TASK STATEMENT =>
Return only the lines running from the top of the entries to the line with "intros Hf. revert", inclusive, exactly as written.

-- RECORDS SHOWN follows --

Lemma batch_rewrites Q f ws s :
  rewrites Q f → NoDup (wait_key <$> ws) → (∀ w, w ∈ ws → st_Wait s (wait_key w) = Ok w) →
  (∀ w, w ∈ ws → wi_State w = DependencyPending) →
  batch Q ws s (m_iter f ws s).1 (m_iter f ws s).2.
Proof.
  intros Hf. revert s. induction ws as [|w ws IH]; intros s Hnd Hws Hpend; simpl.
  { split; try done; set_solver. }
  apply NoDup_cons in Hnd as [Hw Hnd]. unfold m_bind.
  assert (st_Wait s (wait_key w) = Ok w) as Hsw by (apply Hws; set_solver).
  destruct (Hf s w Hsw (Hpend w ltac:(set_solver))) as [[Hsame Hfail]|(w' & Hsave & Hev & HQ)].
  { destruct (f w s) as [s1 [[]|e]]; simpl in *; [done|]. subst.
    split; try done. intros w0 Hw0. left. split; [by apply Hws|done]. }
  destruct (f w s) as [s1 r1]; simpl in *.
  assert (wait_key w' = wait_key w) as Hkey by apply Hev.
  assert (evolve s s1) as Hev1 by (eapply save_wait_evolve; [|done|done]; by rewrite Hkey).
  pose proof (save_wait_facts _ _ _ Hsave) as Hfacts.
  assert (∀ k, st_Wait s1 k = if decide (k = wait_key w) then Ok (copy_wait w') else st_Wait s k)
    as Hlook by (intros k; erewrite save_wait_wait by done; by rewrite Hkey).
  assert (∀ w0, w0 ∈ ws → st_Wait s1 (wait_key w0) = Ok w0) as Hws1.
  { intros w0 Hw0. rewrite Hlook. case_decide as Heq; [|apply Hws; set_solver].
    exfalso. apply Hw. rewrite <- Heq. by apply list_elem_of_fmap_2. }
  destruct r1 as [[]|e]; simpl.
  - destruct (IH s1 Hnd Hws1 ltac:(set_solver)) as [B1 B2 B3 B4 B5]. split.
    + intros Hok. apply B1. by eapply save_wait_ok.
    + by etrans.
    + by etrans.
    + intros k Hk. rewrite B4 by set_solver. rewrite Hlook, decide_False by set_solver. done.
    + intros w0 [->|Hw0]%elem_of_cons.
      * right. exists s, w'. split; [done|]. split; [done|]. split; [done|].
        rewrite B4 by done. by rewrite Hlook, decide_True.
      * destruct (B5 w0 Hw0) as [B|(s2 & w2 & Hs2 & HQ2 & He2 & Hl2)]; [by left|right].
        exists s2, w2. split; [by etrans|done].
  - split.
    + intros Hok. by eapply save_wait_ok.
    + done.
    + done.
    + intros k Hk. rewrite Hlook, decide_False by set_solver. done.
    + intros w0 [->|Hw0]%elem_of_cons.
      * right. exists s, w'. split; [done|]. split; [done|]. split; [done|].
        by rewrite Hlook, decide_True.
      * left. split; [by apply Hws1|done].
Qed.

-- RECORDS SHOWN concluded --

ANSWER BELOW =>
Lemma batch_rewrites Q f ws s :
  rewrites Q f → NoDup (wait_key <$> ws) → (∀ w, w ∈ ws → st_Wait s (wait_key w) = Ok w) →
  (∀ w, w ∈ ws → wi_State w = DependencyPending) →
  batch Q ws s (m_iter f ws s).1 (m_iter f ws s).2.
Proof.
  intros Hf. revert s. induction ws as [|w ws IH]; intros s Hnd Hws Hpend; simpl.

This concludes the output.